Este tipo solo tiene veinte años, es prácticamente un interno, ¿y aun así lo llaman Doctor Divino?

Es demasiado increíble.

Mucha gente dudaba.

Incluso los que al principio habían pensado en intentarlo ahora esperaban que otro probara suerte primero.

—Si nadie más quiere ir, yo seré la primera.

Bai Yumei entró en la sala de consulta.

—He tenido esta dolencia desde que era joven.

Ha ido empeorando progresivamente y he visto a médicos tanto nacionales como extranjeros sin ninguna mejoría.

¡Hoy solo he venido a probar suerte!

Era evidente que ella tampoco creía realmente en él.

Pero si esta enfermedad no podía curarse, su carrera como actriz se acabaría.

Así que, pasara lo que pasara, tenía que intentarlo.

Lo consideraba como un último recurso.

Por supuesto, nadie se opuso.

Estaban más que contentos de que otra persona hiciera de conejillo de indias.

Yang Qi miró a Bai Yumei.

Su tez tenía una palidez enfermiza que ni siquiera una gruesa capa de maquillaje podía ocultar.

Le faltaba vitalidad, tenía ojeras y la luz de sus ojos se había apagado.

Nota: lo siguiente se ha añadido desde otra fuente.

(** * simple_shell: the session loop of [main.c] and [print_env_error.c]

    A shallow embedding of the two source files of the shell and of the
    collaborators that [shell.h] declares.  The C code talks to the outside
    through libc ([fopen], [fclose], [isatty], [write], [malloc], [free],
    [exit]) and through the helpers of [shell.h]; both are made explicit
    here as operations on a [world], threaded through a small monad whose
    results distinguish a call that returns from a process that terminated
    through [exit]. *)

From Stdlib Require Import ZArith Lia Bool Ascii String.
From stdpp Require Import base option list strings gmap.

Local Open Scope string_scope.
Local Open Scope Z_scope.
Local Open Scope list_scope.

(** ** Characters and constants *)

Definition ch_space : ascii := " "%char.
Definition ch_tab : ascii := "009"%char.
Definition ch_nl : ascii := "010"%char.
Definition ch_hash : ascii := "#"%char.
Definition ch_semi : ascii := ";"%char.
Definition ch_amp : ascii := "&"%char.
Definition ch_bar : ascii := "|"%char.

(** The C literal of one newline character, written by [handle_exit]. *)
Definition str_nl : string := String ch_nl EmptyString.
(** The delimiter set [" \t\n"] handed to [tokenize_command]. *)
Definition delim_ws : string :=
  String ch_space (String ch_tab (String ch_nl EmptyString)).

Definition STDIN_FILENO : Z := 0.
Definition STDOUT_FILENO : Z := 1.

(** ** The world the process runs in *)

(** A [FILE *] is a stream handle; [stdin] is handle 0.  A [char *] coming
    from [malloc] is an address; [NULL] is [None] throughout. *)
Definition FILE := nat.
Definition stdin : FILE := 0%nat.
Definition ptr := nat.

(** What the process does that an observer can see, in program order: the
    libc calls of the source, the diagnostics, and the calls into the
    stages of the pipeline. *)
Inductive event : Type :=
| EvFopen (path : string) (ok : bool)
| EvFclose (f : FILE)
| EvWrite (fd : Z) (s : string)
| EvFree (p : ptr)
| EvExit (status : Z)
| EvFileError (shell : string) (idx : Z) (path : string)
| EvShellError (shell : string) (idx : Z) (cmd : list string) (msg : string)
| EvFreeAliases
| EvFreeMemory
| EvRead (f : FILE)
| EvCommentFilter (line : option string)
| EvOperatorCheck (line : string)
| EvSplit (line : string)
| EvTokenize (seg : string)
| EvDispatch (cmd : list string) (status_before : Z)
| EvStatus (status_now : Z).
(** ** Regular expressions

    The patterns of the module are built from a handful of pieces.  A
    matcher consumes a prefix of its input and returns the rest.  [many1]
    is greedy; in every pattern below the piece that follows a [many1]
    starts with a character outside its class, so giving characters back
    could never help.  *)

Definition matcher := string → option string.

Fixpoint lit (p s : string) : option string :=
  match p with
  | EmptyString => Some s
  | String a p' =>
      match s with
      | EmptyString => None
      | String b s' => if ascii_eqb a b then lit p' s' else None
      end
  end.

(** A literal under [re.I]. *)
Fixpoint lit_i (p s : string) : option string :=
  match p with
  | EmptyString => Some s
  | String a p' =>
      match s with
      | EmptyString => None
      | String b s' =>
          if ascii_eqb (lower a) (lower b) then lit_i p' s' else None
      end
  end.

Definition one (f : ascii → bool) : matcher := fun s =>
  match s with
  | String c s' => if f c then Some s' else None
  | EmptyString => None
  end.

Fixpoint skip (f : ascii → bool) (s : string) : string :=
  match s with
  | String c s' => if f c then skip f s' else s
  | EmptyString => EmptyString
  end.

Definition many1 (f : ascii → bool) : matcher := fun s =>
  match s with
  | String c s' => if f c then Some (skip f s') else None
  | EmptyString => None
  end.

Definition seq (m1 m2 : matcher) : matcher := fun s =>
  match m1 s with
  | Some r => m2 r
  | None => None
  end.

Definition alt (m1 m2 : matcher) : matcher := fun s =>
  match m1 s with
  | Some r => Some r
  | None => m2 s
  end.

(** [$]: the end of the string, or just before a final newline. *)
Definition eol : matcher := fun s =>
  match s with
  | EmptyString => Some s
  | String c EmptyString => if Nat.eqb (code c) 10 then Some s else None
  | _ => None
  end.

Definition re_match (m : matcher) (s : string) : bool :=
  match m s with Some _ => true | None => false end.

Definition re_search (m : matcher) (s : string) : bool :=
  anywhere (re_match m) s.

(** ** The data *)

(** One element of [all_lines]. *)
Record line := Line {
  text : string;
  size : Q;
  bold : bool;
  page : Z
}.

(** The dictionary returned by [analyze_fonts]. *)
Record font_stats := FontStats {
  large_size : Q;
  medium_size : Q;
  body_size : Q
}.

Inductive level := H1 | H2 | H3 | H4.

(** One element of [outline]. *)
Record entry := Entry {
  e_level : level;
  e_text : string;
  e_page : Z
}.

(** The dictionary returned by [extract_outline]. *)
Record result := Result {
  title : string;
  outline : list entry
}.

#[global] Instance level_eq_dec : EqDecision level.
Proof. solve_decision. Defined.

#[global] Instance entry_eq_dec : EqDecision entry.
Proof. solve_decision. Defined.

(** [a >= b] on sizes. *)
Definition size_ge (a b : Q) : bool := Qle_bool b a.

(** ** [is_structural_heading] *)

(** [^(Summary|Background|Timeline|Milestones)$] with [re.I] *)
Definition re_main_section : matcher :=
  alt (seq (lit_i "Summary") eol)
 (alt (seq (lit_i "Background") eol)
 (alt (seq (lit_i "Timeline") eol)
      (seq (lit_i "Milestones") eol))).

(** The classes [[A-C]] and [[IVX]] under [re.I]. *)
Definition is_A_to_C (c : ascii) : bool := in_range 97 99 (lower c).
Definition is_IVX (c : ascii) : bool :=
  ascii_eqb (lower c) "i" || ascii_eqb (lower c) "v" || ascii_eqb (lower c) "x".

(** [^(Appendix [A-C]:|Phase [IVX]+:|The Business Plan)] with [re.I] *)
Definition re_appendix_phase : matcher :=
  alt (seq (lit_i "Appendix ") (seq (one is_A_to_C) (lit ":")))
 (alt (seq (lit_i "Phase ") (seq (many1 is_IVX) (lit ":")))
      (lit_i "The Business Plan")).

(** [^(Approach and|Evaluation and)] with [re.I] *)
Definition re_approach : matcher :=
  alt (lit_i "Approach and") (lit_i "Evaluation and").

(** [^\d+\.\s+[A-Z]] *)
Definition re_numbered : matcher :=
  seq (many1 is_digit) (seq (lit ".") (seq (many1 is_space) (one is_upper_AZ))).

Definition principle_patterns : list string :=
  [ "Equitable access"; "Shared decision-making"; "Shared governance";
    "Shared funding"; "Local points"; "Access:"; "Guidance and Advice:";
    "Training:"; "Provincial Purchasing"; "Technological Support:" ].

Definition is_structural_heading (text : string) : bool :=
  let text := strip text in
  if re_match re_main_section text then true
  else if re_match re_appendix_phase text then true
  else if re_match re_approach text then true
  else if re_match re_numbered text then true
  else if any_in principle_patterns text then true
  else if startswith "For each" text && endswith ":" text then true
  else if contains "Ontario" text && contains "Digital Library" text
          && Nat.ltb 15 (len text) then true
  else if contains "Critical Component" text
          || contains "Road Map to Prosperity" text then true
  else if startswith "What could the ODL" text then true
  else false.
Definition insert_piece (g : game) (player_name : string) (col : Z)
    (st : option state) : result state :=
  let s := resolve g st in
  if col =? NO_MOVE then Ok s
  else
    j <-? col_index col;
    if (count_empty (column s j) =? 0)%nat then Raise FullColumnException
    else
      let row := (count_empty (column s j) - 1)%nat in
      match name2val g !! player_name with
      | Some v => Ok (set_cell s row j v)
      | None => Raise KeyError
      end.

(** ** The array store

    numpy arrays are objects: [insert_piece] receives a reference, may
    return that very reference, or allocates a copy and writes to it.
    The store maps locations to arrays; a computation threads the store
    and may raise. *)

Abbreviation store := (gmap nat state).

Definition M (A : Type) : Type := store -> store * result A.

Definition ret {A : Type} (a : A) : M A := fun h => (h, Ok a).
Definition throw {A : Type} (e : exn) : M A := fun h => (h, Raise e).
Definition mbind {A B : Type} (m : M A) (f : A -> M B) : M B :=
  fun h => match m h with
           | (h', Ok a) => f a h'
           | (h', Raise e) => (h', Raise e)
           end.
Definition lift {A : Type} (r : result A) : M A := fun h => (h, r).

Notation "x <-! m ; k" := (mbind m (fun x => k))
  (at level 100, m at next level, right associativity).

Definition read (l : nat) : M state :=
  fun h => match h !! l with
           | Some s => (h, Ok s)
           | None => (h, Raise KeyError)
           end.

(** [deepcopy(state)]: a new object with the same contents. *)
Definition deepcopy (l : nat) : M nat :=
  fun h => match h !! l with
           | Some s => let l' := fresh (dom h) in (<[l' := s]> h, Ok l')
           | None => (h, Raise KeyError)
           end.

(** [arr[i, j] = v], in place. *)
Definition write (l : nat) (i j : nat) (v : Z) : M unit :=
  fun h => match h !! l with
           | Some s => (<[l := set_cell s i j v]> h, Ok tt)
           | None => (h, Raise KeyError)
           end.
Lemma global_changes_only_in_post_cleanup_witness :
  snd (fst (handle sample_int sample_json_loads import_error
              (post_cleanup (Some "23") body_48) sample_world
              initial_cleanup_result)) <> initial_cleanup_result
  /\ exists body,
       received_body sample_int (post_cleanup (Some "23") body_48) = inr body.
Proof.
  assert (H : snd (fst (handle sample_int sample_json_loads import_error
                          (post_cleanup (Some "23") body_48) sample_world
                          initial_cleanup_result)) <> initial_cleanup_result)
    by discriminate.
  split; [exact H|].
  exact (proj2 (proj2
           (global_changes_only_in_post_cleanup sample_int sample_json_loads
              import_error (post_cleanup (Some "23") body_48) sample_world
              initial_cleanup_result H))).
Defined.

Lemma run_never_steps_back_witness :
  run sample_int sample_json_loads (Degraded import_error initial_cleanup_result)
    [start_server (Some "8080") (fun _ => Some (mkExn OSError "in use"));
     wake_up "10:01"]
  = Some (KeepAlive,
          [print LogStartingFallback;
           print (LogServerFailed (mkExn OSError "in use"));
           print LogEnteringWait;
           sleep 60; print (LogStillAlive "10:01")])
  /\ (rank (Degraded import_error initial_cleanup_result) <= rank KeepAlive)%nat.
Proof.
  split; [reflexivity|].
  exact (proj1
           (run_never_steps_back sample_int sample_json_loads
              [start_server (Some "8080") (fun _ => Some (mkExn OSError "in use"));
               wake_up "10:01"]
              (Degraded import_error initial_cleanup_result) KeepAlive _ eq_refl)).
Defined.

Lemma launch_success_is_silent_witness :
  run sample_int sample_json_loads Launching [launch (inr tt)]
  = Some (PrimaryApp, [])
  /\ (@nil input = [] /\ PrimaryApp = PrimaryApp /\ @nil effect = []).
Proof.
  split; [reflexivity|].
  exact (launch_success_is_silent sample_int sample_json_loads
           [] PrimaryApp [] eq_refl).
Defined.
Lemma decode_normal (E F : Z) :
  0 < E < 2047 -> 0 <= F < 2 ^ 52 ->
  fp.decode (Z.shiftl E 52 + F) =
  S754_finite false (Z.to_pos (F + 2 ^ 52)) (E - 1075).
Proof.
  intros HE HF. unfold fp.decode, fp.sign_of, fp.biased_exp, fp.fraction.
  rewrite Z.shiftl_mul_pow2 by lia.
  assert (Hs : Z.shiftr (E * 2 ^ 52 + F) 52 = E).
  { rewrite Z.shiftr_div_pow2, Z.div_add_l, Z.div_small by lia. lia. }
  assert (He : Z.land E 2047 = E).
  { change 2047 with (Z.ones 11). rewrite Z.land_ones by lia.
    apply Z.mod_small. lia. }
  assert (Hf : Z.land (E * 2 ^ 52 + F) (Z.ones 52) = F).
  { rewrite Z.land_ones by lia.
    rewrite Z.add_comm, Z.mod_add by lia. apply Z.mod_small. lia. }
  rewrite Hs, He, Hf, testbit_63_small by lia.
  destruct (Z.eqb_spec E 0); [lia|]. destruct (Z.eqb_spec E 2047); [lia|].
  reflexivity.
Qed.

Lemma splice_eq (r : Z) : splice r = Z.shiftl 1023 52 + r mod 2 ^ 52.
Proof.
  unfold splice. change 0x000FFFFFFFFFFFFF with (Z.ones 52).
  change 0x3FF0000000000000 with (Z.shiftl 1023 52).
  rewrite Z.land_ones by lia.
  rewrite Z.add_comm, <- Z.lxor_lor, Z.add_nocarry_lxor; [reflexivity| |];
    apply Z.bits_inj'; intros i Hi;
    rewrite Z.land_spec, Z.testbit_mod_pow2, Z.shiftl_spec, Z.testbit_0_l by lia;
    (destruct (Z.ltb_spec i 52); simpl; [|reflexivity]);
    rewrite (Z.testbit_neg_r 1023) by lia; apply andb_false_r.
Qed.

Lemma splice_range (r : Z) : in_u64 (splice r).
Proof.
  rewrite splice_eq. pose proof (Z.mod_pos_bound r (2 ^ 52) ltac:(lia)).
  unfold in_u64. change (Z.shiftl 1023 52) with (1023 * 2 ^ 52). lia.
Qed.

Lemma decode_splice (r : Z) :
  fp.decode (fp.f64_of_u64 (splice r)) =
  S754_finite false (Z.to_pos (r mod 2 ^ 52 + 2 ^ 52)) (-52).
Proof.
  unfold fp.f64_of_u64. rewrite (u64_small _ (splice_range r)), splice_eq.
  pose proof (Z.mod_pos_bound r (2 ^ 52) ltac:(lia)).
  rewrite decode_normal by lia. reflexivity.
Qed.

Estaba claro que la enfermedad la había atormentado terriblemente.

—Señor Yang, no se preocupe por mí.

De todos modos, mi vida está casi acabada —dijo Bai Yumei—.

Me cure o no, no lo culparé.

Todos los presentes pueden ser mis testigos.

—¿Tan joven y ya deseando la muerte?

—Yang Qi negó con la cabeza—.

Sé que no confía en mis habilidades médicas, pero no importa.

Si no puedo curar una enfermedad, no intento tratarla.

¡Ya que me atreví a pedirle que viniera, naturalmente tengo la capacidad de proporcionarle una cura instantánea!

La gente en la cola miraba con desdén.

¡Qué confianza!

¡O tal vez sea solo arrogancia!

Es como si las complejas enfermedades que otros no pueden curar no fueran nada para él.

Tantos han fracasado, ¿qué le hace pensar que él puede tener éxito?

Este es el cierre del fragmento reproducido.